A dye-decolorizing peroxidase from Vibrio cholerae can demetallate heme

Iron is an essential element for bacterial survival. Bacterial pathogens have therefore developed methods to obtain iron. Vibrio cholerae, the intestinal pathogen that causes cholera, utilizes heme as an iron source. DyP from V. cholerae (VcDyP) is a dye-decolorizing peroxidase. When VcDyP was expressed in Escherichia coli and purified, it was found to contain protoporphyrin IX (PPIX) but not heme, indicating that the protein possesses deferrochelatase activity. Here, we examined the demetallation reaction of VcDyP using fluorescence spectroscopy. Treatment of heme-reconstituted VcDyP with sodium dithionite under anaerobic conditions led to an increase in the fluorescence intensity at 624 nm, suggesting the formation of PPIX. Although the same reaction was conducted using myoglobin, horseradish peroxidase and hemin, no increase in the fluorescence was observed.
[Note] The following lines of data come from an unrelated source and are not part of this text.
(** * The blog editor: content codec, draft store and reconciliation core

    A shallow embedding of [src/scripts/utils.ts], [src/scripts/types.ts]
    and [src/scripts/editor.ts].  Pure helpers become functions on
    [string]; the handlers of the editor become computations in a small
    state-and-exception monad over the page's global state.  Everything the
    page obtains from outside the repository (the YAML library, the clock,
    the editing widget, the browser storage quota, the user's answers and
    the remote API) is gathered in one record, [Platform], over which every
    definition and theorem is parametric. *)

From Stdlib Require Import Ascii String Bool Arith Lia.
From stdpp Require Import base option list strings pretty gmap.

Local Open Scope stdpp_scope.

(** Let [simpl] compute string concatenation on literal prefixes. *)
#[local] Arguments String.append !s1 s2 : simpl nomatch.

(** ** JavaScript string primitives

    A JavaScript string is modelled as a [string] of code units below 256.
    The fixed messages of the editor that lie outside that range are
    written as their UTF-8 bytes; they are only concatenated and shown. *)

Module Js.

(** [s.startsWith(p)] *)
Fixpoint startsWith (p s : string) : bool :=
  match p with
  | EmptyString => true
  | String a p' =>
      match s with
      | EmptyString => false
      | String b s' => Ascii.eqb a b && startsWith p' s'
      end
  end.
(** X24. [velocityDrop], the loss from the best rep to the last one in
    per cent, is never negative; it is at most 100 when the last rep's
    average velocity is not negative; and it is 0 for a set with fewer
    than two reps or whose best average is not positive. *)
Theorem velocityDrop_bounds (set : Db.SetRow) :
  0 <= velocityDrop set
  /\ (0 <= lastRepAvg set -> velocityDrop set <= 100)
  /\ ((List.length (repDetails set) <= 1)%nat -> velocityDrop set = 0)
  /\ (~ 0 < bestRepAvg set -> velocityDrop set = 0).
Proof.
  unfold velocityDrop, hasRepData.
  destruct (repDetails set) as [|r0 [|r1 l]] eqn:R;
    cbn [List.length Nat.ltb Nat.leb andb].
  - split; [apply Qle_refl|]. split; [discriminate|]. split; reflexivity.
  - split; [apply Qle_refl|]. split; [discriminate|]. split; reflexivity.
  - destruct (Js.ltb 0 (bestRepAvg set)) eqn:B.
    + apply ltb_lt in B.
      assert (Hne : repDetails set <> []) by (rewrite R; discriminate).
      destruct (lastRepAvg_spec set Hne) as [r [Hr [E _]]].
      pose proof (proj1 (bestRepAvg_spec set) r Hr) as Le. rewrite <- E in Le.
      split; [|split; [|split]].
      * apply Qmult_le_0_compat; [|discriminate].
        apply Qle_shift_div_l; [exact B|]. lra.
      * intros L.
        setoid_replace 100 with (1 * 100) at 2 by reflexivity.
        apply Qmult_le_compat_r; [|discriminate].
        apply Qle_shift_div_r; [exact B|]. lra.
      * intros H. exfalso. lia.
      * intros H. contradiction.
    + split; [apply Qle_refl|]. split; [discriminate|]. split; reflexivity.
Qed.
(** The three [printf] calls of one iteration. *)
Definition listLine (v : Vessel) : string :=
  (pad_right 20 (vesselName v) +:+ " "
     +:+ pad_left 3 (fmt_f 0 (F64.of_float (lengthFt v))) +:+ "' ")
  +:+ listLocation v
  +:+ ("   Owes $" +:+ pad_left 7 (fmt_f 2 (F64.of_float (outstandingFees v)))
                   +:+ String newline EmptyString).

Fixpoint listLines (fleet : list Vessel) : string :=
  match fleet with
  | [] => EmptyString
  | v :: fleet' => listLine v +:+ listLines fleet'
  end.

(** What [listAllVessels] prints: the lines, then an empty line. *)
Definition listAllVessels (fleet : list Vessel) : string :=
  listLines fleet +:+ String newline EmptyString.

(** ** [main] *)

(** What the session prints, prompts and banners left out. *)
Inductive Printed : Set :=
| Said (m : Message)
| InvalidOption (c : Z)       (* "Invalid option %c" *)
| Listing (text : string).

Definition say (m : option Message) (out : list Printed) : list Printed :=
  match m with
  | Some m => out ++ [Said m]
  | None => out
  end.

(** How the menu loop ends. *)
Inductive Run : Set :=
| Exits (fleet : list Vessel) (stdin : string) (out : list Printed)
    (* the operator chose X *)
| Hangs (fleet : list Vessel) (out : list Printed)
    (* end of input: [fgets] fails for ever and the choice stays what it
       was *)
| Unspecified
    (* end of input at the first prompt: [userChoice] is tested before
       it was ever assigned *)
| OutOfFuel.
Therefore, demetallation of heme is specific to VcDyP. This reaction was faster at lower pH, but the amplitudes of the fluorescence increase were larger at pH 6.5–7.5, in clear contrast to the dye-decolorizing activity with the optimal pH of 4.5. In contrast to HutZ from V. cholerae, which is a heme-degrading enzyme that cleaves the heme macrocycle to release iron, VcDyP can remove iron from heme without degradation. To our knowledge, VcDyP is the first enzyme whose demetallation activity has been confirmed at neutral pH. Our results show that VcDyP is a bifunctional protein that degrades anthraquinone dyes and demetallates heme.